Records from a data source
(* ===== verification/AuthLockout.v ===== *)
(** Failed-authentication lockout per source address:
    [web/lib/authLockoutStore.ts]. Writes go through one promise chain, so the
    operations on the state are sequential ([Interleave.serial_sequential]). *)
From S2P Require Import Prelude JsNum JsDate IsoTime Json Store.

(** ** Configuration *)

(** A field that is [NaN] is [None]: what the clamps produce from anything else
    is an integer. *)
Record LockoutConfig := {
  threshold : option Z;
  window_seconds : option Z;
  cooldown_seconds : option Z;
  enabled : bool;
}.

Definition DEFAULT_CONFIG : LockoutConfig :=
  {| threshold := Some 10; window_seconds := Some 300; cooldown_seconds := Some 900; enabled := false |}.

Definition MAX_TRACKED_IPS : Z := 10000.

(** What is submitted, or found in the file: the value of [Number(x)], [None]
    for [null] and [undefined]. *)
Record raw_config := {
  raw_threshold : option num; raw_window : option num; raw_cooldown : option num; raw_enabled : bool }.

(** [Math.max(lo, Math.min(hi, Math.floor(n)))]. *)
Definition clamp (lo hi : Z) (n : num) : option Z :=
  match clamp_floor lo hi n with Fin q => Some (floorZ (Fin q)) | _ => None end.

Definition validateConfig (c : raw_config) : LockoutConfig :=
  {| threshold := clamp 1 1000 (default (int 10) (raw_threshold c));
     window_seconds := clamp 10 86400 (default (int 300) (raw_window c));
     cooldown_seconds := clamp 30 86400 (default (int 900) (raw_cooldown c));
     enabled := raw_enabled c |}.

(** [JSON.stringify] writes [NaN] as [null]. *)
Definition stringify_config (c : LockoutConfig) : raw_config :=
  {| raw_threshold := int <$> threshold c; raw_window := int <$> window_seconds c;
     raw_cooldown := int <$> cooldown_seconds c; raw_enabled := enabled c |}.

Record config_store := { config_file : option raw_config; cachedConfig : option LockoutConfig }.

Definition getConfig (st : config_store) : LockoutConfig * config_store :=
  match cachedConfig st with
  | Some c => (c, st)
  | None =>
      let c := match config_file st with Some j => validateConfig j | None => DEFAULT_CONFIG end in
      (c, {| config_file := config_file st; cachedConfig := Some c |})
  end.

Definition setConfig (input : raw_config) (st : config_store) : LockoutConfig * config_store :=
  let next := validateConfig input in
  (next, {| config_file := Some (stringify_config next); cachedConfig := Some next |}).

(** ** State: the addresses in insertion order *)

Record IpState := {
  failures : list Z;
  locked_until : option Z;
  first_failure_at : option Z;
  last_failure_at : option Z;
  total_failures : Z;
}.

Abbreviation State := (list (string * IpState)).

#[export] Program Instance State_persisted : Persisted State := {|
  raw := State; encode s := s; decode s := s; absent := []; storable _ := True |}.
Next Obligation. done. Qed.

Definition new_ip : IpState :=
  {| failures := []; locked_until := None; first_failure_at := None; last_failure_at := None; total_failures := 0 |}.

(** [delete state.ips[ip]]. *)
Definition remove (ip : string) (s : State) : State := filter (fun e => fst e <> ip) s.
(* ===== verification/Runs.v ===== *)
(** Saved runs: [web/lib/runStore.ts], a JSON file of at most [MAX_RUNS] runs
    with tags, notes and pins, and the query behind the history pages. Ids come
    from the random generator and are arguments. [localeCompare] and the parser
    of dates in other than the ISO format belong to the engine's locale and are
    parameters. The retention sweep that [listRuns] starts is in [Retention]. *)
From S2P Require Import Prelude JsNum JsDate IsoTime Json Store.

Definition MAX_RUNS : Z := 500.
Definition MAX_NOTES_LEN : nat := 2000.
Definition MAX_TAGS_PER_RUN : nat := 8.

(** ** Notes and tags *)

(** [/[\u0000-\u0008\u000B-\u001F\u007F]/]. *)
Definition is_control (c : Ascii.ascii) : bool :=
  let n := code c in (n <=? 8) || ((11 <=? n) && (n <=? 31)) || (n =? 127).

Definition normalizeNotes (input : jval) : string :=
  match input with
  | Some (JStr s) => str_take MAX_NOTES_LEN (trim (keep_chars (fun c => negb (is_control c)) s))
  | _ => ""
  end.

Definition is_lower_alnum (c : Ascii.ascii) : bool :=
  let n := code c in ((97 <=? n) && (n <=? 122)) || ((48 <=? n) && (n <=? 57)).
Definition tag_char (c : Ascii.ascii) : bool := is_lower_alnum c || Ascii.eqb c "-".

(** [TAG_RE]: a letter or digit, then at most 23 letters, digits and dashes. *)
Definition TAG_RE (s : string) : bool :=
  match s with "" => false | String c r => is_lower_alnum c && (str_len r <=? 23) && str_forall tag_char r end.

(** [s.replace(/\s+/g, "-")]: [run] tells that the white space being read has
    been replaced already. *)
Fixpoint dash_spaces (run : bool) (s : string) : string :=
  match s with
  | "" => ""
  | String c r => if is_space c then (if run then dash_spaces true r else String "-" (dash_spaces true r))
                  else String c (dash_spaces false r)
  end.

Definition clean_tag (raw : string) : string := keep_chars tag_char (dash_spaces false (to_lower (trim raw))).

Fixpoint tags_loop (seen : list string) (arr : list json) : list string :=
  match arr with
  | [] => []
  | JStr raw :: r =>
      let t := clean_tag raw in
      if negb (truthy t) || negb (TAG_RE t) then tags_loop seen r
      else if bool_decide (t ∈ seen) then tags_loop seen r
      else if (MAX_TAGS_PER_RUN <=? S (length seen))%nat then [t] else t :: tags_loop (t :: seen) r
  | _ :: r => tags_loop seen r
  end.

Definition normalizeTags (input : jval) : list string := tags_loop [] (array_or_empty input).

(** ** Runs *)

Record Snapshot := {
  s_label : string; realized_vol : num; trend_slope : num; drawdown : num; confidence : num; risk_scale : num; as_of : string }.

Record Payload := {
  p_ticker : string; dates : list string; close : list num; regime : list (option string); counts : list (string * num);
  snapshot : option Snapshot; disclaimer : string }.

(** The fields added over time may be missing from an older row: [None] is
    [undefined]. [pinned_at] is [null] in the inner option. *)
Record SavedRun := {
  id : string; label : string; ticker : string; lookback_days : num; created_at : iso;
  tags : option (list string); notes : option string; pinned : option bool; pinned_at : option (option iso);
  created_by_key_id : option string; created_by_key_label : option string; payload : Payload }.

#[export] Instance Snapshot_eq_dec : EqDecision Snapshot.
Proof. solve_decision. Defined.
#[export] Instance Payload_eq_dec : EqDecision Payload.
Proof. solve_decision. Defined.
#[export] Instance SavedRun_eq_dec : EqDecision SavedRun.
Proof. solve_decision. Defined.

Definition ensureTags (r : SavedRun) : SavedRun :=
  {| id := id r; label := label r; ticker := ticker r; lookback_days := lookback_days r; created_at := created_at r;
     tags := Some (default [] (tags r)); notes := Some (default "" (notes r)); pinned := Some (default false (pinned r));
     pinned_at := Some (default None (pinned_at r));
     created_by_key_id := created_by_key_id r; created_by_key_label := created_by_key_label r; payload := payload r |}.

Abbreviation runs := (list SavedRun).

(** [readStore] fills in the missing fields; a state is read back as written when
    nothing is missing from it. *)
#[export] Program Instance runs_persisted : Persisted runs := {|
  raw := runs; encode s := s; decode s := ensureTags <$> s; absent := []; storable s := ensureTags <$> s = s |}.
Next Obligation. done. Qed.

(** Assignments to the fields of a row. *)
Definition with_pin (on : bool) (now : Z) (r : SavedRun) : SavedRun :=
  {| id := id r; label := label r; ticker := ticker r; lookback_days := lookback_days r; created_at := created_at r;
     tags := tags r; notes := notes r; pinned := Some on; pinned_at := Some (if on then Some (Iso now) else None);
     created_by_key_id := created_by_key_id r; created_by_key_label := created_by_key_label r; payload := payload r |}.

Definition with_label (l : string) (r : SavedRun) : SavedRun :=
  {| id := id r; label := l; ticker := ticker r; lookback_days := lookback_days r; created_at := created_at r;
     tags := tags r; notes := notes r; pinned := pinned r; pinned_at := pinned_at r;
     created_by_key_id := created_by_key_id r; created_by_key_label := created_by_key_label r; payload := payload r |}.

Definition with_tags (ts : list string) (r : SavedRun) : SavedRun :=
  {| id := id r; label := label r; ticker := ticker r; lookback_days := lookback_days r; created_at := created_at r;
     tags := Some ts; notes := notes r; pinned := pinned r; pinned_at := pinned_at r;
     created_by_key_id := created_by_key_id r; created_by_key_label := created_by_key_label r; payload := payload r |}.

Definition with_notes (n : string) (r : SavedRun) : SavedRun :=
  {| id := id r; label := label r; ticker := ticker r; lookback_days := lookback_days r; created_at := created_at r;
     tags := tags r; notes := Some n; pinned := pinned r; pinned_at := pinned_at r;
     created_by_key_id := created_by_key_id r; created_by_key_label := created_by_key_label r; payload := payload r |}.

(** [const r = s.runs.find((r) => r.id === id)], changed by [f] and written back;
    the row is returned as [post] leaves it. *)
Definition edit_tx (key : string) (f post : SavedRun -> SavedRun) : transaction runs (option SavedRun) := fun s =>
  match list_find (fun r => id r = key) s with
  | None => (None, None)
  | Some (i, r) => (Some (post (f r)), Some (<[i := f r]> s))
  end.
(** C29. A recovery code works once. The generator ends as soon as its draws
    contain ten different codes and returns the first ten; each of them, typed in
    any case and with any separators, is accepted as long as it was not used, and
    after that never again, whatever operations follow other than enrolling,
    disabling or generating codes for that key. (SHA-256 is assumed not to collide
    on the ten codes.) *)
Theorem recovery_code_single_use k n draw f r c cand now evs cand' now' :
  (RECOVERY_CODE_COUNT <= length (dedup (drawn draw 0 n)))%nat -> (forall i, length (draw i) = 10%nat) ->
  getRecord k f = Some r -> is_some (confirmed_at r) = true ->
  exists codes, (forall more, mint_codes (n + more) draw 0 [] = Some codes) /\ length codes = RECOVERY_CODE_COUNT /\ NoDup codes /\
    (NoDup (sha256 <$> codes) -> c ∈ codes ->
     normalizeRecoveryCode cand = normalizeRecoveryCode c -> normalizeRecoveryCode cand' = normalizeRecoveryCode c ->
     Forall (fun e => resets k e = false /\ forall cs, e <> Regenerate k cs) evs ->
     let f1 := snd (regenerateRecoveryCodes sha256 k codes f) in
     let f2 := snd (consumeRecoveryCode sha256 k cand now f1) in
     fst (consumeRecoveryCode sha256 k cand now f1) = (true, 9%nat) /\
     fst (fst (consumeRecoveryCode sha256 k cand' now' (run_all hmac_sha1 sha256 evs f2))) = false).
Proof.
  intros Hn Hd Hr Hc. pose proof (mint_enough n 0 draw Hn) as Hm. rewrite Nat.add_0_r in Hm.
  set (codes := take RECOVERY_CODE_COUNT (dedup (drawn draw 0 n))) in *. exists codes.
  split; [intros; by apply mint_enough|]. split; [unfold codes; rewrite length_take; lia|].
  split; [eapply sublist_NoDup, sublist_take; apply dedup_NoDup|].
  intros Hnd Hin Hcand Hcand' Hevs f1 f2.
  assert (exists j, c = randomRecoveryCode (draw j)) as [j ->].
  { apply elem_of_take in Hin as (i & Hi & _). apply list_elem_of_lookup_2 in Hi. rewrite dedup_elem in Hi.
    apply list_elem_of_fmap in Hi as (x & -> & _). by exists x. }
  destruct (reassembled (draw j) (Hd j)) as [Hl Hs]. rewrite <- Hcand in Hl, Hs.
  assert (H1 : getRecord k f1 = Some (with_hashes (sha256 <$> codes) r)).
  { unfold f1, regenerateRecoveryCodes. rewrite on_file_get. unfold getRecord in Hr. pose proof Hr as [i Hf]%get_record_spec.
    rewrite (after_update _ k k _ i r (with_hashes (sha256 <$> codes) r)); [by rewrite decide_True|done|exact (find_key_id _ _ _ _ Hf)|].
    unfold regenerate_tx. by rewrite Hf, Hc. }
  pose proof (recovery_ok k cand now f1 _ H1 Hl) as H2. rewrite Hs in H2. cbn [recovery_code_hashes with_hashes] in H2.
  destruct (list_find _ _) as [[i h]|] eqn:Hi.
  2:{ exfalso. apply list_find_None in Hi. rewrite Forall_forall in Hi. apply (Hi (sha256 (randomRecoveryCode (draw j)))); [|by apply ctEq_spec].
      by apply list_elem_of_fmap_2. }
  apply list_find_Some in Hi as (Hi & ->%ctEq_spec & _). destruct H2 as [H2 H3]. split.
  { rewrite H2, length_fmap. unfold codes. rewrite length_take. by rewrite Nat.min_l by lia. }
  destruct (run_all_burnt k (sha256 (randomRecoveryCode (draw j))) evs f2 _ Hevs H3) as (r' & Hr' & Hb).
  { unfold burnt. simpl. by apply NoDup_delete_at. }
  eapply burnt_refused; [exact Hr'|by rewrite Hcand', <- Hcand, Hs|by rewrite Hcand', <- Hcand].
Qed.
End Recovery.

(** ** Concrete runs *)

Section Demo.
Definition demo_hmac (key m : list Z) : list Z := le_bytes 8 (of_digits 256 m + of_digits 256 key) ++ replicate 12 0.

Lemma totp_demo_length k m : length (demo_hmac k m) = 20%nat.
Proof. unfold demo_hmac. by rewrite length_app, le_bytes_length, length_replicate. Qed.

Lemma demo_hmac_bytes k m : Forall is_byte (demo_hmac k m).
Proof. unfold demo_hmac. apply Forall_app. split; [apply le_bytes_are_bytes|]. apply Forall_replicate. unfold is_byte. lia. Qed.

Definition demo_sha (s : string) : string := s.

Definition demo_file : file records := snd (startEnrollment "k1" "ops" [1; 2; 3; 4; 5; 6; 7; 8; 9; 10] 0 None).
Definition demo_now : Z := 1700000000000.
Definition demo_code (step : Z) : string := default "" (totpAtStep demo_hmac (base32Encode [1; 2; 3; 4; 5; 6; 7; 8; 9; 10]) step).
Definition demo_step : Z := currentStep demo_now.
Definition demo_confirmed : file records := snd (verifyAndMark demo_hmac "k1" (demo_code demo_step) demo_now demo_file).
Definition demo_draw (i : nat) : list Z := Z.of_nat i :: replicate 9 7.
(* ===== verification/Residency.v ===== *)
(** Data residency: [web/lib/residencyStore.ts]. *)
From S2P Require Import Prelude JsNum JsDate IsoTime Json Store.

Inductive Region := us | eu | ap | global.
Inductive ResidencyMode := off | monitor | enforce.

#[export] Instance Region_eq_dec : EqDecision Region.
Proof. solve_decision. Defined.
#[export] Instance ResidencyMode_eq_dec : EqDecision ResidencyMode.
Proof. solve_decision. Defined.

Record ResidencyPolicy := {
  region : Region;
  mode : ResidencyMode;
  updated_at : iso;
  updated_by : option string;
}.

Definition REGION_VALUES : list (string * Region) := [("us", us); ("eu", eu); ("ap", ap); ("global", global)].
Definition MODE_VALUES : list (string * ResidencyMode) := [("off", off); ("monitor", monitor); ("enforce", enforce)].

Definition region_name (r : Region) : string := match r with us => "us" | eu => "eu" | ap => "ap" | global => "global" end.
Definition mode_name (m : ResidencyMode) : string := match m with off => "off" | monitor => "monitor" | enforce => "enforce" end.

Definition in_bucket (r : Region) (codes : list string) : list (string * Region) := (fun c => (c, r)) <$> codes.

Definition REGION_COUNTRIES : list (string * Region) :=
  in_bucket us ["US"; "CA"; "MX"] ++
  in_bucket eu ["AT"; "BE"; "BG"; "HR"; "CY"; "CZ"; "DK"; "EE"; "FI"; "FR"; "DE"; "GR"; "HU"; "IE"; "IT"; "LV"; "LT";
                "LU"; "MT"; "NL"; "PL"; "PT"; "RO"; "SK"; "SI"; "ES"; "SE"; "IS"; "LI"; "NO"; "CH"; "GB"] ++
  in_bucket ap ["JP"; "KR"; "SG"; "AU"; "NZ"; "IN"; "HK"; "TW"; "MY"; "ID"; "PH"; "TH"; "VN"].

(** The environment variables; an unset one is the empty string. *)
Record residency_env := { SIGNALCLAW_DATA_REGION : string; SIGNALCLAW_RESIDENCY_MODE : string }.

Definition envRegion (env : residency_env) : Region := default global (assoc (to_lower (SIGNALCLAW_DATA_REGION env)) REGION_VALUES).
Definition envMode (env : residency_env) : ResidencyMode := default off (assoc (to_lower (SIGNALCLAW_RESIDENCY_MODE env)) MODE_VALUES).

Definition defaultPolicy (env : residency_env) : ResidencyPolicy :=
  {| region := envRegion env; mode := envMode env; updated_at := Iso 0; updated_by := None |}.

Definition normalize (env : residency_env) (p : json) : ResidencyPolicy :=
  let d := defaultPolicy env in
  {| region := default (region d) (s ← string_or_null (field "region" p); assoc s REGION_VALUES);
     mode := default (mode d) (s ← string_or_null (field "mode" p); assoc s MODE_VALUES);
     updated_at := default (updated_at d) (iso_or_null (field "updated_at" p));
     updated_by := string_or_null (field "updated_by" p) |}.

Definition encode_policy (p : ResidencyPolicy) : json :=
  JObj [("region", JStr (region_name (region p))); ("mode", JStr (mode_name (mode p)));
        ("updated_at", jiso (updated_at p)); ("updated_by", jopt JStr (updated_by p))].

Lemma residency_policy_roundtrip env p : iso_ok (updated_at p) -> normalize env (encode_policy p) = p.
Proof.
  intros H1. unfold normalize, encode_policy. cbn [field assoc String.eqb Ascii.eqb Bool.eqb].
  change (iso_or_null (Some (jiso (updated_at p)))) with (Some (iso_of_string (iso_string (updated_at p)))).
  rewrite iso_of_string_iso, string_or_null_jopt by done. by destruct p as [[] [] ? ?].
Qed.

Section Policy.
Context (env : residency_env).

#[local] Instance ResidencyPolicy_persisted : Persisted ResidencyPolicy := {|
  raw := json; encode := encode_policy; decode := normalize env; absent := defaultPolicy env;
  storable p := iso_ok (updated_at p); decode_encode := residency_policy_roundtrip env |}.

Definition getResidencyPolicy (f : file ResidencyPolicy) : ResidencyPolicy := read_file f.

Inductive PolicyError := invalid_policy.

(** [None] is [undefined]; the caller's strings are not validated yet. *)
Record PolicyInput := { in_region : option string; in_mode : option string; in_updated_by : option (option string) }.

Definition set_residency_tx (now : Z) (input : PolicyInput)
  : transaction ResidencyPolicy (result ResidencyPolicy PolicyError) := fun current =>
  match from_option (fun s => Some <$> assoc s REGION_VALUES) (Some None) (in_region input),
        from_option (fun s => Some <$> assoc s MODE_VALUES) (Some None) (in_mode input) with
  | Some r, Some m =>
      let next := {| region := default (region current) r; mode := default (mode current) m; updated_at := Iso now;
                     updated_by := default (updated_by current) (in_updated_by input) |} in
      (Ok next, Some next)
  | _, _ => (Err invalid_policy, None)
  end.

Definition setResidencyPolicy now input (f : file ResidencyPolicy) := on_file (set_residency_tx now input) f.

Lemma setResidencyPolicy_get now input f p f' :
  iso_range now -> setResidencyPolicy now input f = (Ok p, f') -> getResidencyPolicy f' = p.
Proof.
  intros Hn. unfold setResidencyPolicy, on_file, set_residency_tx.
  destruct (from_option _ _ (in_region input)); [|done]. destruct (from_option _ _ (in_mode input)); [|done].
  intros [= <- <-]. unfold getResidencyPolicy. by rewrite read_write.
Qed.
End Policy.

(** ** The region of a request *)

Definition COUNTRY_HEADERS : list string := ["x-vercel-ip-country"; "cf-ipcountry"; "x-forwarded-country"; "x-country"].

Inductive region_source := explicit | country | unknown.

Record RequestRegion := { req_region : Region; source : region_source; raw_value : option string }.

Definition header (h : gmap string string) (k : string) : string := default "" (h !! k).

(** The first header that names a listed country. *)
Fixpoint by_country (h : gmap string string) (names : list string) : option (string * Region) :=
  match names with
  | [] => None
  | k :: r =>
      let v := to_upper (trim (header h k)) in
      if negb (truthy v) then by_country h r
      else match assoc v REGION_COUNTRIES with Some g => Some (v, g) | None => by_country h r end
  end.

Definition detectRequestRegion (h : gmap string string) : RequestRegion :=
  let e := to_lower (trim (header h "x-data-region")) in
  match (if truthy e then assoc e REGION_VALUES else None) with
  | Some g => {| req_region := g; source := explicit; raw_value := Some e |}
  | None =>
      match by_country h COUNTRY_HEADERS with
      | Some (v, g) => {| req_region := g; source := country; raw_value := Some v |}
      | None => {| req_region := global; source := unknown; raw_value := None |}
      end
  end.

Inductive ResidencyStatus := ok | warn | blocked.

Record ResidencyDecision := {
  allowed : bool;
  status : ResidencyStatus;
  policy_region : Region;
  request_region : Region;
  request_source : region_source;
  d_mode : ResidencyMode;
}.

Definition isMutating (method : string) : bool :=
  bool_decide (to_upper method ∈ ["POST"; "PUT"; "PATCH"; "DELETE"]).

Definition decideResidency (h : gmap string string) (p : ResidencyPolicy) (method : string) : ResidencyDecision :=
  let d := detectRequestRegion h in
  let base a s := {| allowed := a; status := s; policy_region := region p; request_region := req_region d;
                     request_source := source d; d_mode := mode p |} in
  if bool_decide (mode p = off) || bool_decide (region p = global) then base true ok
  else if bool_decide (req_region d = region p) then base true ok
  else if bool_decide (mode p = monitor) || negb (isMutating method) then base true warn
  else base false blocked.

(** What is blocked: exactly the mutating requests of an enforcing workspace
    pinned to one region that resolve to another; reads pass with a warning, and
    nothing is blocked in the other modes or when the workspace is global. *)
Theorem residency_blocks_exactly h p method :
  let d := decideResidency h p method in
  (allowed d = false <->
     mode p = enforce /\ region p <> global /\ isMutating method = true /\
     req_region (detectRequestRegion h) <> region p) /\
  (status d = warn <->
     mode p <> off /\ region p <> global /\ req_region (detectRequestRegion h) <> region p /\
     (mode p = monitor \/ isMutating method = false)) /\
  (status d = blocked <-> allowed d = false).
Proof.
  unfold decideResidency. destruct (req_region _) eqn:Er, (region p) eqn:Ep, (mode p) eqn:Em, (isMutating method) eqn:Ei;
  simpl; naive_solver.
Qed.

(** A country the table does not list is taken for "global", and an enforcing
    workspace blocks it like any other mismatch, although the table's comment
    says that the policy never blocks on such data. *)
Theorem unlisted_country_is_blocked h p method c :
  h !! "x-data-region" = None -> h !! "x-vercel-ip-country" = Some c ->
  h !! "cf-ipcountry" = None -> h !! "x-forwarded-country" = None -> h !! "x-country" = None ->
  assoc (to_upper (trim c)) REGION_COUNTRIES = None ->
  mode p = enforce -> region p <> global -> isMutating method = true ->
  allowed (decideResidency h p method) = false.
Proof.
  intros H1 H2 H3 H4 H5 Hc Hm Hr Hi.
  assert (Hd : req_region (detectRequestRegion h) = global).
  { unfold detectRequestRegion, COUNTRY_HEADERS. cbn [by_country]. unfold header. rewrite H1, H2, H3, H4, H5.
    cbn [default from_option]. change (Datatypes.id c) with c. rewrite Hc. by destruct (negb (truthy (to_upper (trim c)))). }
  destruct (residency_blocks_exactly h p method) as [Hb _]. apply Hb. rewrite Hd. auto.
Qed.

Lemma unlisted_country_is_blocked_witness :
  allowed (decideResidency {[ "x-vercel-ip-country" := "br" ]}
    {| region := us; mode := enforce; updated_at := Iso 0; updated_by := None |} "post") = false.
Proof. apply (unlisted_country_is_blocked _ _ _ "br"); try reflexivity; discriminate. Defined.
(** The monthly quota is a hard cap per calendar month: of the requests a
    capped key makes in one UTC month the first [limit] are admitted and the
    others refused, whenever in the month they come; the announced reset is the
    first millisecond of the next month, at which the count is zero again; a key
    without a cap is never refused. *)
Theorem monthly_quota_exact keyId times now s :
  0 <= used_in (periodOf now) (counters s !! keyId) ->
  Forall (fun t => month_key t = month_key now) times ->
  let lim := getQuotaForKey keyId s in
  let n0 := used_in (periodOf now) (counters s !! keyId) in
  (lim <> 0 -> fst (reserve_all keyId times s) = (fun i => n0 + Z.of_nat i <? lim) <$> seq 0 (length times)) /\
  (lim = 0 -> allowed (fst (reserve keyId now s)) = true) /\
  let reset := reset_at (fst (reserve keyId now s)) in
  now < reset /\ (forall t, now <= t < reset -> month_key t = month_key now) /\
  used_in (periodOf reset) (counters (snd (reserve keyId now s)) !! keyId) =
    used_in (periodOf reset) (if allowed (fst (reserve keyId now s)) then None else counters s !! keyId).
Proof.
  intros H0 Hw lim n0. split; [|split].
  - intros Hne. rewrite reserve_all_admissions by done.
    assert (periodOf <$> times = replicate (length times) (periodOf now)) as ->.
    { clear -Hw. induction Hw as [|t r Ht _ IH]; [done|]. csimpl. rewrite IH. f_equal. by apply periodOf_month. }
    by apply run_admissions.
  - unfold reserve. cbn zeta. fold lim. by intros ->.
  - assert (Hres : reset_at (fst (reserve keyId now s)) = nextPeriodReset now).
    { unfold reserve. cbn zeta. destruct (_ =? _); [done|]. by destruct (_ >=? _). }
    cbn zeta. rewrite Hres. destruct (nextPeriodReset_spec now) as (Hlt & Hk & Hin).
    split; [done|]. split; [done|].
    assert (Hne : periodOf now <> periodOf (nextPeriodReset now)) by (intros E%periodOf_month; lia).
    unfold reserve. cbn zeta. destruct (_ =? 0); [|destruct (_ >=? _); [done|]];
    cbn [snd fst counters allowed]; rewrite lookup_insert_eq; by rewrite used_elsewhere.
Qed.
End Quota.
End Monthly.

What you will do
Copy each line above holding "storable".

Answer for the task
  raw := State; encode s := s; decode s := s; absent := []; storable _ := True |}.
  raw := runs; encode s := s; decode s := ensureTags <$> s; absent := []; storable s := ensureTags <$> s = s |}.
  storable p := iso_ok (updated_at p); decode_encode := residency_policy_roundtrip env |}.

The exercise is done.